▸ WHAT YOU WILL DO: Among the entries below, one stretch runs from the line that contains "(** ** Exceptions and results *)" through the line that contains "AttributeError | ValueError". Repeat that stretch exactly, ends included, and only that.
** Opening AVAILABLE RECORDS block **
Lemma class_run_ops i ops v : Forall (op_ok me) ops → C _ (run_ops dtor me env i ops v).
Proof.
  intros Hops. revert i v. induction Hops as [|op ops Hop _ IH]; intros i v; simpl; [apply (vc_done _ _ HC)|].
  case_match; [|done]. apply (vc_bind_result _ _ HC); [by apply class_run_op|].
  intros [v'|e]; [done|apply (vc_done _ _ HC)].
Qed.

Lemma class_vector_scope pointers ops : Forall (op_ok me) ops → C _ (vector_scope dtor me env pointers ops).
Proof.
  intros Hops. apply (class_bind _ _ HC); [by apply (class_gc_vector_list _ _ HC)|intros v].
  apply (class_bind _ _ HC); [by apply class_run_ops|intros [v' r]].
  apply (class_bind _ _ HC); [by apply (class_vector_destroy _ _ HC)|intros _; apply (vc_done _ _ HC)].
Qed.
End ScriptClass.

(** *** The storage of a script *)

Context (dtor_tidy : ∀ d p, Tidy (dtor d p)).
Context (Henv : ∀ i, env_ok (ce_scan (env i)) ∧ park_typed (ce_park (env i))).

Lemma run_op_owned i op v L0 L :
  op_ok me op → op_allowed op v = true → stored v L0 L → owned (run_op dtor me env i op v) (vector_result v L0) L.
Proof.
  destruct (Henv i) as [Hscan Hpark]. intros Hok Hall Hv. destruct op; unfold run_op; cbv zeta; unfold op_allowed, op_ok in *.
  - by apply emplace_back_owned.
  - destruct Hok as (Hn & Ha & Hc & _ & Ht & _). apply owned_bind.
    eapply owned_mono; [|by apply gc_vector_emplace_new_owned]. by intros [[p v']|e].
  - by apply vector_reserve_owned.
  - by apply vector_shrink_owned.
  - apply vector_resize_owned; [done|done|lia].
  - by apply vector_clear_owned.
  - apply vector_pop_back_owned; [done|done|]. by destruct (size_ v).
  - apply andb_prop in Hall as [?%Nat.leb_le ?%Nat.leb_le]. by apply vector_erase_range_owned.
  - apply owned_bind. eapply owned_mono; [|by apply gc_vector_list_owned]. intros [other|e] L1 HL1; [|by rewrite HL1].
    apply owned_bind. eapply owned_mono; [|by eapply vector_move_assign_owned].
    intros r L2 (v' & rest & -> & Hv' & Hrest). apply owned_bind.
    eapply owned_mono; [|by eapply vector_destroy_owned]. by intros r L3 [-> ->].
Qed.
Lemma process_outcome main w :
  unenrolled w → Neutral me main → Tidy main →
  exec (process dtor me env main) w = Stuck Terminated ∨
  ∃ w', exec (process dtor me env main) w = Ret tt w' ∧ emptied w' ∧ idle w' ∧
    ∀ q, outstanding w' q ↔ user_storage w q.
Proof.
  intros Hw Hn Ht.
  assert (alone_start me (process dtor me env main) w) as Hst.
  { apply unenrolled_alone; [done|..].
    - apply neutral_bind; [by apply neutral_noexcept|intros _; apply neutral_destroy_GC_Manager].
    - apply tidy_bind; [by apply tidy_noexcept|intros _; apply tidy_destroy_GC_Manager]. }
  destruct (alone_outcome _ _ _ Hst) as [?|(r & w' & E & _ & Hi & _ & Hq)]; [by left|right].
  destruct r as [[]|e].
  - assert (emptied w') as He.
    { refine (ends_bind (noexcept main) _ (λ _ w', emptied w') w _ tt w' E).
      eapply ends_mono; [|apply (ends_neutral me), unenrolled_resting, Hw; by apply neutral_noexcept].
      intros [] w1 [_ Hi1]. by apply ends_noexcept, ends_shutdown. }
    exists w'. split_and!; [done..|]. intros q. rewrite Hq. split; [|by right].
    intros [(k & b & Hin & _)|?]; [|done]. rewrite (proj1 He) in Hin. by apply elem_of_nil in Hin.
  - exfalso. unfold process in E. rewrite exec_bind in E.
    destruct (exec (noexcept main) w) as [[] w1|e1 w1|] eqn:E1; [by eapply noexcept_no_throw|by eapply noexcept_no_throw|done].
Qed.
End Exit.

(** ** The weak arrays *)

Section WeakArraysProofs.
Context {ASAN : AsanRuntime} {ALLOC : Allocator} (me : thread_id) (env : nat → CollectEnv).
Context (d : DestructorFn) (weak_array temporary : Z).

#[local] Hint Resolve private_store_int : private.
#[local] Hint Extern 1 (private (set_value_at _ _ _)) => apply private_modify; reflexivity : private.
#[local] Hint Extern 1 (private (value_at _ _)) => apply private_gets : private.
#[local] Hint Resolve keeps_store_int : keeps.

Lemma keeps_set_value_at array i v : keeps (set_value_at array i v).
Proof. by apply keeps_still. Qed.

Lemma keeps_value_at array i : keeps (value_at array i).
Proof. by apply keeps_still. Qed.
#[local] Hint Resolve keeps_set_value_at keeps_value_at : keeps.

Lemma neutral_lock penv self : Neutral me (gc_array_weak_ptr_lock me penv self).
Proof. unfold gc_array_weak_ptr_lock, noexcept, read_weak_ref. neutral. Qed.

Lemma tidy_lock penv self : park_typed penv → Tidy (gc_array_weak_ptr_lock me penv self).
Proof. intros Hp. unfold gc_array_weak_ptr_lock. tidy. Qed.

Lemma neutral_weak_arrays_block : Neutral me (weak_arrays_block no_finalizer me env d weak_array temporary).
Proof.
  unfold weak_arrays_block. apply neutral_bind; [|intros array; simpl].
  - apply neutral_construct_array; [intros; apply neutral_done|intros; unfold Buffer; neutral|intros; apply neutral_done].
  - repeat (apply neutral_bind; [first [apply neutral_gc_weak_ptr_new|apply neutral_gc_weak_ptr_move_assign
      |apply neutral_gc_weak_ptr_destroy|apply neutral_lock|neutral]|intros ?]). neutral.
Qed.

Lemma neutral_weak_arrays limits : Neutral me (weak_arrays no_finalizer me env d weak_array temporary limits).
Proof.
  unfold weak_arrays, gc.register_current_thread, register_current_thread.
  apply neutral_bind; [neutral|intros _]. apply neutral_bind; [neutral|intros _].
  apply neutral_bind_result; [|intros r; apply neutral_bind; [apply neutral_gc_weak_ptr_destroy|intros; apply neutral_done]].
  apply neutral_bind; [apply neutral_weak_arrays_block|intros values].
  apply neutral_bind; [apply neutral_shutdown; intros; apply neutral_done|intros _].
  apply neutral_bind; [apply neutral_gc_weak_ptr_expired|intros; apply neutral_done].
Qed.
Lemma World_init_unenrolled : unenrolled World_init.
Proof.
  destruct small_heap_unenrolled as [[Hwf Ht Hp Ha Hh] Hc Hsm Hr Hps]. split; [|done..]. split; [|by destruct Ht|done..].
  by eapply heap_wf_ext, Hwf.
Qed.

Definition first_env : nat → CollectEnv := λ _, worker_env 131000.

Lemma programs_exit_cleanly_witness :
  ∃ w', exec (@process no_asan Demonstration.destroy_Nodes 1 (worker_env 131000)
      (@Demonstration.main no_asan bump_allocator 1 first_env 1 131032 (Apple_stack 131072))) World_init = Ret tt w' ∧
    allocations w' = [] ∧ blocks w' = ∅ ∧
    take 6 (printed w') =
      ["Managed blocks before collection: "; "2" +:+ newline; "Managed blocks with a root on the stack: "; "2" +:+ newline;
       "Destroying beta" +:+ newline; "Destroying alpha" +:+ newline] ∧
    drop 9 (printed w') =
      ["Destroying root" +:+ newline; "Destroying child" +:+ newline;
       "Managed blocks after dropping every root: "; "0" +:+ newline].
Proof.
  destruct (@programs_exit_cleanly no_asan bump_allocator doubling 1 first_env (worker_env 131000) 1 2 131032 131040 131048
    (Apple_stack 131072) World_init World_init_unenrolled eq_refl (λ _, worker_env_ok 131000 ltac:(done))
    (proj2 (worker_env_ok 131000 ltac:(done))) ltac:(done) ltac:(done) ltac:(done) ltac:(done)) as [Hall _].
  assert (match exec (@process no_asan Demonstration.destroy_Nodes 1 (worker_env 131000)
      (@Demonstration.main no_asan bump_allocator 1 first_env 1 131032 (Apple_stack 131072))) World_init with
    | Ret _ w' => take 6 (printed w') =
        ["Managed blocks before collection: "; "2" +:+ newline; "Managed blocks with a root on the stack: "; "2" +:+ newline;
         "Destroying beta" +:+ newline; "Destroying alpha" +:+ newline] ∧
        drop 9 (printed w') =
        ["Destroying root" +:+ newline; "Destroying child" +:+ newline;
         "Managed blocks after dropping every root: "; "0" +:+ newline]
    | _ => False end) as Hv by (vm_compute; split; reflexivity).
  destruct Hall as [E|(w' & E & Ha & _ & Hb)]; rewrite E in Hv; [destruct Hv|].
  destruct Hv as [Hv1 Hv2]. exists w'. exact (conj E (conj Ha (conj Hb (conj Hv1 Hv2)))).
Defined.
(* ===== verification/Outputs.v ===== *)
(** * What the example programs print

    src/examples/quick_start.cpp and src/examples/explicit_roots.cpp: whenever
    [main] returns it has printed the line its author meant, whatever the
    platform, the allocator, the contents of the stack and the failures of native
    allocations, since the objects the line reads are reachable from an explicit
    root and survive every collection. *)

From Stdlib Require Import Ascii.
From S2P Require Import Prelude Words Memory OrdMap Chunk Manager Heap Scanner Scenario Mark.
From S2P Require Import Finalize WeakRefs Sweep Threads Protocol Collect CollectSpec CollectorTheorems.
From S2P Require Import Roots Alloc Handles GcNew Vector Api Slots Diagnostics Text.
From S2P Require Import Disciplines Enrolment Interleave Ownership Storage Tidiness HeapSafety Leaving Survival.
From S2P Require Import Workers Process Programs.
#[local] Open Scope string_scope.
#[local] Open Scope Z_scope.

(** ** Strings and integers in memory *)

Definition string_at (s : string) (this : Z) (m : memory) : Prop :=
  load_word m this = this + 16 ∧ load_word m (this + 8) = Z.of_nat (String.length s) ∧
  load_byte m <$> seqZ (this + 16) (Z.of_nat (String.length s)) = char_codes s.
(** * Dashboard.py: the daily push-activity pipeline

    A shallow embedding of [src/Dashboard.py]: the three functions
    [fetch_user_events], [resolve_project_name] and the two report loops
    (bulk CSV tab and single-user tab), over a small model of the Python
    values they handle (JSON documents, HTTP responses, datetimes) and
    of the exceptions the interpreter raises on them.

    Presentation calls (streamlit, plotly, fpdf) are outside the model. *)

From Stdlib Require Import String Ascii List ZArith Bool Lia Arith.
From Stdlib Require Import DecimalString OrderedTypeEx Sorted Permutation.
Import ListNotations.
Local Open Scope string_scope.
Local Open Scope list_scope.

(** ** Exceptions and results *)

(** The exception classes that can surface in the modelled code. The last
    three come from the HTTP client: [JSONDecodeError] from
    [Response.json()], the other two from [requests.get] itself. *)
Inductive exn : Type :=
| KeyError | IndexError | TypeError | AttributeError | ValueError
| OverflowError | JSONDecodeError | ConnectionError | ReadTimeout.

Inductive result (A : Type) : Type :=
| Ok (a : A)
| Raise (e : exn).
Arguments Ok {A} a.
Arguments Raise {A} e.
** Closing AVAILABLE RECORDS block **
▸ PROBLEM SOLUTION:
(** ** Exceptions and results *)

(** The exception classes that can surface in the modelled code. The last
    three come from the HTTP client: [JSONDecodeError] from
    [Response.json()], the other two from [requests.get] itself. *)
Inductive exn : Type :=
| KeyError | IndexError | TypeError | AttributeError | ValueError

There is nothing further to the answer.